Dans l’organisation des entreprises, les employés et même souvent les sous-traitants ont accès à certaines parties du système informatique. Et Max et qui peut lui permettre de causer d’énormes dommages, utiliser des informations confidentielles ou sensibles, ou encore être la cause intentionnelle ou non intentionnelle d’une faille de sécurité. Et cela en téléchargeant ou en utilisant des ressources de l’entreprise à travers des services non homologués et sans autorisation. C’est exactement ce qui est arrivé à l’entreprise de cybersécurité Trend Micro, ou un employé véreux s’est permis de détourner certaines données appartenant à la clientèle de la société de sécurité dans le but de les vendre ou de s’en servir dans des actes d’escroquerie ciblée.

De ce fait il a été mentionné dans le rapport susmentionné que 60 % des incidents en matière de cybersécurité, ainsi que la très grande partie de fuite de données subies par des entreprises sont généralement dus à des employés « à risque de fuite » que ce soit directement ou indirectement. Pour mener à bien son étude, la société de cybersécurité a analysé près de 300 incidents de sécurité, observer dans les secteurs totalement différents, dont les finances, la technologie, l’information, le pharmaceutique, les télécoms, la fabrication et les services de distribution et la santé.

Voici ce qui a été recensé :

– 62 % des incidents de sécurité sont généralement liés à des exfiltrations de données ;

– 19 % porte sur de l’abus de privilège ;

– 9,5 % concerne le cyberespionnage ;

– 5,1 % provient des actes de sabotages d’infrastructures ;

– 3,8 % concerne le contournement des contrôles des technologies de l’information ;

– Moins de 1 % sont liés au partage de comptes.

« Le plus grand nombre d’incidents d’exfiltration de données a été observé dans les sociétés pharmaceutiques, suivi de très près par les organismes financiers. La propriété intellectuelle continue d’être de grande valeur pour l’État-nation et l’espionnage des entreprises, étant donné les gains monétaires et l’accélération de la duplication des médicaments sur le marché », souligne Securonix.

L’étude a démontré que dans le secteur industriel, les incidents informatiques internes sont causés généralement par des employés. Dans 80 % de ces cas. Les employés tentent de partir avec des informations sensibles de l’entreprise.

Parmi la méthode les plus utilisées pour faire sortir des données sensibles des systèmes de l’entreprise, nous pouvons citer :

– Le transfert vers un service de messagerie privée d’une information d’entreprise.

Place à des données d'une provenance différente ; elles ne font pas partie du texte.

Lemma words_join : forall l,
  Forall (fun w => isWord w = true) l -> words (join space l) = l.
Proof.
  induction l as [|w l IH]; intros Hl; [reflexivity|].
  inversion Hl as [|? ? Hw Hl']; subst.
  rewrite join_cons. destruct l as [|w' l'].
  - rewrite <- (app_nil_r w) at 1. rewrite words_word_then by exact Hw.
    reflexivity.
  - rewrite words_word_then by exact Hw.
    change (space ++ join space (w' :: l'))
      with (" "%char :: join space (w' :: l')).
    cbv iota. change (isWhiteSpace " "%char) with true. cbv iota.
    f_equal. change (words (" "%char :: join space (w' :: l')))
      with (words (join space (w' :: l'))).
    apply IH, Hl'.
Qed.

Lemma words_blank : forall s, words s = [] <-> blank s = true.
Proof.
  induction s as [|c r IH]; [split; reflexivity|].
  simpl. destruct (isWhiteSpace c) eqn:Hc; [exact IH|].
  split; [|discriminate].
  destruct r as [|d r']; [discriminate|].
  destruct (isWhiteSpace d); [discriminate|].
  destruct (words (d :: r')); discriminate.
Qed.

Lemma words_skip_blank : forall ws t, blank ws = true -> words (ws ++ t) = words t.
Proof.
  induction ws as [|c ws IH]; intros t H; [reflexivity|].
  simpl in H. apply andb_true_iff in H as [Hc Hws].
  simpl. rewrite Hc. apply IH, Hws.
Qed.

Lemma words_split : forall a ws b,
  blank ws = true -> ws <> [] -> words (a ++ ws ++ b) = words a ++ words b.
Proof.
  intros a ws b Hws Hne.
  assert (Hhead : exists d rest, ws ++ b = d :: rest /\ isWhiteSpace d = true).
  { destruct ws as [|d ws]; [contradiction|].
    simpl in Hws. apply andb_true_iff in Hws as [Hd _].
    exists d, (ws ++ b). auto. }
  induction a as [|c r IH]; [simpl; apply words_skip_blank, Hws|].
  destruct (isWhiteSpace c) eqn:Hc.
  - simpl. rewrite Hc. exact IH.
  - destruct r as [|d r'].
    + destruct Hhead as [d [rest [E Hd]]].
      simpl app. rewrite E.
      assert (Ew : words (c :: d :: rest) = [c] :: words (d :: rest))
        by (simpl; rewrite Hc, Hd; reflexivity).
      rewrite Ew, <- E, (words_skip_blank ws b Hws).
      simpl. rewrite Hc. reflexivity.
    + change (words ((c :: d :: r') ++ ws ++ b))
        with (if isWhiteSpace c then words ((d :: r') ++ ws ++ b)
              else if isWhiteSpace d then [c] :: words ((d :: r') ++ ws ++ b)
                   else match words ((d :: r') ++ ws ++ b) with
                        | w0 :: l => (c :: w0) :: l
                        | [] => [[c]]
                        end).
      change (words (c :: d :: r'))
        with (if isWhiteSpace c then words (d :: r')
              else if isWhiteSpace d then [c] :: words (d :: r')
                   else match words (d :: r') with
                        | w0 :: l => (c :: w0) :: l
                        | [] => [[c]]
                        end).
      rewrite Hc, IH. destruct (isWhiteSpace d) eqn:Hd; [reflexivity|].
      destruct (words_head d r' Hd) as [w [l ->]]. reflexivity.
Qed.

Lemma concat_words : forall s, List.concat (words s) = filter otherThanSpace s.
Proof.
  unfold otherThanSpace.
  induction s as [|c r IH]; [reflexivity|].
  simpl. destruct (isWhiteSpace c) eqn:Hc; simpl; [exact IH|].
  destruct r as [|d r']; [reflexivity|].
  rewrite <- IH. destruct (isWhiteSpace d) eqn:Hd; [reflexivity|].
  destruct (words_head d r' Hd) as [w [l ->]]. reflexivity.
Qed.

Lemma filter_word w : isWord w = true -> filter otherThanSpace w = w.
Proof.
  unfold otherThanSpace. intros Hw.
  assert (H : forallb (fun c => negb (isWhiteSpace c)) w = true)
    by (destruct w; [discriminate Hw | exact Hw]).
  clear Hw. induction w as [|c w IH]; [reflexivity|].
  simpl in H |- *. apply andb_true_iff in H as [Hc Hw].
  rewrite Hc, IH by exact Hw. reflexivity.
Qed.

Lemma filter_join : forall l,
  Forall (fun w => isWord w = true) l ->
  filter otherThanSpace (join space l) = List.concat l.
Proof.
  induction l as [|w l IH]; intros Hl; [reflexivity|].
  inversion Hl as [|? ? Hw Hl']; subst.
  rewrite join_cons. destruct l as [|w' l'].
  - simpl. rewrite app_nil_r. apply filter_word, Hw.
  - rewrite !filter_app, filter_word, IH by assumption. reflexivity.
Qed.

Lemma normalFrom_word : forall w b r,
  isWord w = true -> normalFrom b (w ++ r) = normalFrom false r.
Proof.
  induction w as [|c w IH]; intros b r Hw; [discriminate Hw|].
  simpl in Hw. apply andb_true_iff in Hw as [Hc Hrest].
  apply negb_true_iff in Hc. simpl. rewrite Hc.
  destruct w as [|d w]; [reflexivity|]. apply IH. exact Hrest.
Qed.

Lemma normalFrom_join : forall l,
  Forall (fun w => isWord w = true) l -> l <> [] ->
  normalFrom true (join space l) = true.
Proof.
  induction l as [|w l IH]; intros Hl Hne; [contradiction|].
  inversion Hl as [|? ? Hw Hl']; subst.
  rewrite join_cons. destruct l as [|w' l'].
  - rewrite <- (app_nil_r w). rewrite normalFrom_word by exact Hw. reflexivity.
  - rewrite normalFrom_word by exact Hw.
    change (normalFrom false (space ++ join space (w' :: l')))
      with (normalFrom true (join space (w' :: l'))).
    apply IH; [exact Hl' | discriminate].
Qed.

Lemma normalFrom_collapse : forall t b,
  normalFrom b t = true -> collapse b t = t.
Proof.
  induction t as [|c r IH]; intros b H; [reflexivity|].
  simpl in H |- *. destruct (isWhiteSpace c) eqn:Hc.
  - apply andb_true_iff in H as [H Hr]. apply andb_true_iff in H as [Hb Hsp].
    apply negb_true_iff in Hb. apply Ascii.eqb_eq in Hsp. subst b c.
    rewrite (IH true Hr). reflexivity.
  - rewrite (IH false H). reflexivity.
Qed.

Lemma normalFrom_trimEnd : forall t b, normalFrom b t = true -> trimEnd t = t.
Proof.
  induction t as [|c r IH]; intros b H; [reflexivity|].
  simpl in H. destruct (isWhiteSpace c) eqn:Hc.
  - apply andb_true_iff in H as [_ Hr].
    rewrite trimEnd_cons_space by exact Hc. rewrite (IH true Hr).
    destruct r; [discriminate Hr | reflexivity].
  - rewrite trimEnd_cons_other by exact Hc. rewrite (IH false H). reflexivity.
Qed.

(** ** Properties of [normalize] *)

(** X1.  [normalize] returns the words of the text, its maximal runs of
    characters other than white space, joined by single spaces; two texts
    have the same normal form exactly when they have the same words. *)
Theorem normalize_compares_words (s t : text) :
  normalize s = join space (words s)
  /\ (normalize s = normalize t <-> words s = words t).
Proof.
  split; [apply normalize_words|].
  rewrite !normalize_words. split; [|intros ->; reflexivity].
  intros H.
  rewrite <- (words_join (words s) (words_isWord s)).
  rewrite <- (words_join (words t) (words_isWord t)).
  rewrite H. reflexivity.
Qed.

(** X2.  [normalize] is idempotent. *)
Theorem normalize_idempotent (s : text) : normalize (normalize s) = normalize s.
Proof.
  rewrite (normalize_words (normalize s)), (normalize_words s).
  rewrite words_join by apply words_isWord. reflexivity.
Qed.

(** X3.  The result of [normalize] is in normal form: it neither starts nor
    ends with white space, and each white-space character in it is one space
    between two other characters; the texts [normalize] leaves unchanged are
    exactly the texts in normal form. *)
Theorem normalize_normal_form (s : text) :
  normal (normalize s) = true
  /\ (normalize s = s <-> normal s = true).
Proof.
  assert (Hn : forall t, normal (normalize t) = true).
  { intros t. rewrite normalize_words.
    destruct (words t) as [|w l] eqn:E; [reflexivity|].
    pose proof (words_isWord t) as Hw. rewrite E in Hw.
    pose proof (normalFrom_join (w :: l) Hw ltac:(discriminate)) as H.
    unfold normal. destruct (join space (w :: l)); [reflexivity | exact H]. }
  split; [apply Hn|]. split.
  - intros E. rewrite <- E. apply Hn.
  - intros H. destruct s as [|c r]; [reflexivity|].
    unfold normal in H. rewrite normalize_trimEnd.
    rewrite (normalFrom_collapse _ _ H). apply (normalFrom_trimEnd _ _ H).
Qed.

(** X4.  [normalize] returns the empty text exactly on the blank texts, the
    empty text among them. *)
Theorem normalize_empty_iff_blank (s : text) :
  normalize s = [] <-> blank s = true.
Proof.
  rewrite normalize_words, <- words_blank. split.
  - apply join_nil_inv, words_isWord.
  - intros ->. reflexivity.
Qed.

(** X5.  [normalize] does not see how much white space separates two parts
    of a text, nor white space at the ends: a run of white space can be
    exchanged for any other, and blank texts around a text can be dropped. *)
Theorem normalize_ignores_white_space (a b ws1 ws2 l r : text) :
  blank ws1 = true -> ws1 <> [] ->
  blank ws2 = true -> ws2 <> [] ->
  blank l = true -> blank r = true ->
  normalize (a ++ ws1 ++ b) = normalize (a ++ ws2 ++ b)
  /\ normalize (l ++ a ++ r) = normalize a.
Proof.
  intros H1 N1 H2 N2 Hl Hr. rewrite !normalize_words. split.
  - rewrite !words_split by assumption. reflexivity.
  - rewrite (words_skip_blank l _ Hl).
    destruct r as [|c r]; [rewrite app_nil_r; reflexivity|].
    rewrite <- (app_nil_r (c :: r)).
    rewrite (words_split a (c :: r) [] Hr) by discriminate.
    rewrite app_nil_r. reflexivity.
Qed.

Lemma normalize_ignores_white_space_witness :
  blank (txt "  ") = true /\ txt "  " <> []
  /\ blank (txt " ") = true /\ txt " " <> []
  /\ normalize (txt "a" ++ txt "  " ++ txt "b")
     = normalize (txt "a" ++ txt " " ++ txt "b")
  /\ normalize (txt " " ++ txt "a" ++ txt "  ") = normalize (txt "a").
Proof.
  split; [reflexivity|]. split; [discriminate|].
  split; [reflexivity|]. split; [discriminate|].
  apply (normalize_ignores_white_space
           (txt "a") (txt "b") (txt "  ") (txt " ") (txt " ") (txt "  "));
    first [reflexivity | discriminate].
Defined.

(** X6.  [normalize] keeps every character other than white space, in
    order. *)
Theorem normalize_keeps_other_characters (s : text) :
  filter otherThanSpace (normalize s) = filter otherThanSpace s.
Proof.
  rewrite normalize_words, filter_join by apply words_isWord.
  apply concat_words.
Qed.

(** ** More on the walk *)

Lemma queued_deletion src n e :
  insertsText n = false -> In e (queued src n) -> e_content e = [].
Proof.
  unfold insertsText. intros Hi He.
  apply orb_false_iff in Hi as [Hi Ha]. apply orb_false_iff in Hi as [Hi Hx].
  destruct (consumed n) eqn:Hc.
  - destruct (consumed_cases _ Hc) as [Hd|[H|[H|H]]]; try congruence.
    rewrite queued_deletesWhole in He by exact Hd.
    destruct He as [<-|[]]. reflexivity.
  - destruct (queued_ruleEdit _ _ _ He) as [[H _]|[[_ H]|[_ [H|[H|H]]]]].
    + congruence.
    + destruct H as [ty [c [_ [_ [_ ->]]]]]. reflexivity.
    + destruct H as [ty [c [_ [_ [_ ->]]]]]. reflexivity.
    + destruct H as [ps [p [_ [_ [ty [c [_ [_ [_ ->]]]]]]]]]. reflexivity.
    + destruct H as [l [g [_ [_ [_ [_ [_ ->]]]]]]]. reflexivity.
Qed.

Lemma inserted_deletions es p :
  (forall e, In e es -> e_content e = []) -> inserted es p = [].
Proof.
  unfold inserted. induction es as [|e es IH]; intros H; [reflexivity|].
  simpl. rewrite IH by (intros e' He'; apply H; simpl; auto).
  rewrite (H e (or_introl eq_refl)). destruct (e_start e =? p); reflexivity.
Qed.

Lemma render_deletions es :
  (forall e, In e es -> e_content e = []) ->
  forall t p, Subsequence (render es p t) t.
Proof.
  intros H. induction t as [|c t IH]; intros p; simpl;
    rewrite (inserted_deletions es p H); simpl.
  - constructor.
  - destruct (replaced es p); simpl; constructor; apply IH.
Qed.

Lemma render_all_replaced es :
  (forall e, In e es -> e_content e = []) ->
  forall t p,
    (forall q, p <= q < p + List.length t -> replaced es q = true) ->
    render es p t = [].
Proof.
  intros H. induction t as [|c t IH]; intros p Hq; simpl;
    rewrite (inserted_deletions es p H); simpl; [reflexivity|].
  rewrite Hq by (simpl; lia). simpl.
  apply IH. intros q Hq'. apply Hq. simpl. lia.
Qed.

Lemma Subsequence_length s t :
  Subsequence s t -> List.length s <= List.length t.
Proof. induction 1; simpl; lia. Qed.

Lemma walk_deletion_contents src root code' :
  (forall n, In n (visited root) -> insertsText n = false) ->
  walk src root (newMagicString src) = Ok code' ->
  forall e, In e (edits code') -> e_content e = [].
Proof.
  intros Hno Hw e Hin. destruct (walk_edits _ _ _ _ Hw) as [_ He].
  simpl in He. rewrite He in Hin.
  apply in_flat_map in Hin as [n [Hn Hq]].
  exact (queued_deletion src n e (Hno n Hn) Hq).
Qed.

(** X7.  A walk only appends to the queue: it leaves the original text and
    the edits queued before as they are, and what it appends does not depend
    on the buffer it starts from: on any other buffer the same walk returns
    that buffer with the same edits appended, in the order of the visits. *)
Theorem walk_appends_same_edits src root code code' :
  walk src root code = Ok code' ->
  original code' = original code
  /\ edits code' = edits code ++ flat_map (queued src) (visited root)
  /\ forall other,
       walk src root other
       = Ok (mkMagicString (original other)
               (edits other ++ flat_map (queued src) (visited root))).
Proof.
  intros Hw. destruct (walk_edits _ _ _ _ Hw) as [Ho He].
  split; [exact Ho|]. split; [exact He|].
  intros other.
  destruct (walk_total src root other (walk_ok_wellTyped _ _ _ _ Hw))
    as [other' Hw'].
  rewrite Hw'. destruct (walk_edits _ _ _ _ Hw') as [Ho' He'].
  destruct other' as [o es]. simpl in Ho', He'. subst. reflexivity.
Qed.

Ce qui constitue 43,75% des cas ;

– L’usage excessif des privilèges liés à la collaboration service cloud qui compose 10,71 % ;

– L’agrégation de données et les téléchargements qui constituent 10 % des modes d’exfiltration ;

– L’utilisation d’équipement de stockage amovibles non autorisés et/ou non cryptés (8,93 %) ;

– L’espionnage via des outils tel que SharePoint (8,04 %) ;

– La visite de sites externes sans précaution (6,25 %) ;

– Des courriers électroniques envoyés vers des domaines non professionnels (3,57 %) ;

– Des courriels envoyés vers les entreprises concurrentes (2,68 %).

« L’exfiltration des données par e-mail reste la méthode de fuite numéro 1, suivie du cloud et les téléchargements, qui continuent d’être un angle mort pour de nombreuses organisations. Nous prévoyons qu’il y aura une augmentation des tentatives et des incidents d’exfiltration basés sur le cloud en 2021 alors que l’adoption du cloud continue de grandir », note Securonix. La société de cybersécurité ajoutera pas la suite : « Les comparateurs de logique en union avec l’algorithme de rareté relative sont utilisés pour détecter une première fois un nombre d’utilisateurs envoyant des e-mails vers un compte de messagerie inconnu non-professionnel ou vers un domaine de messagerie concurrent, indiquant ainsi une tentative d’exfiltration de données néfaste ».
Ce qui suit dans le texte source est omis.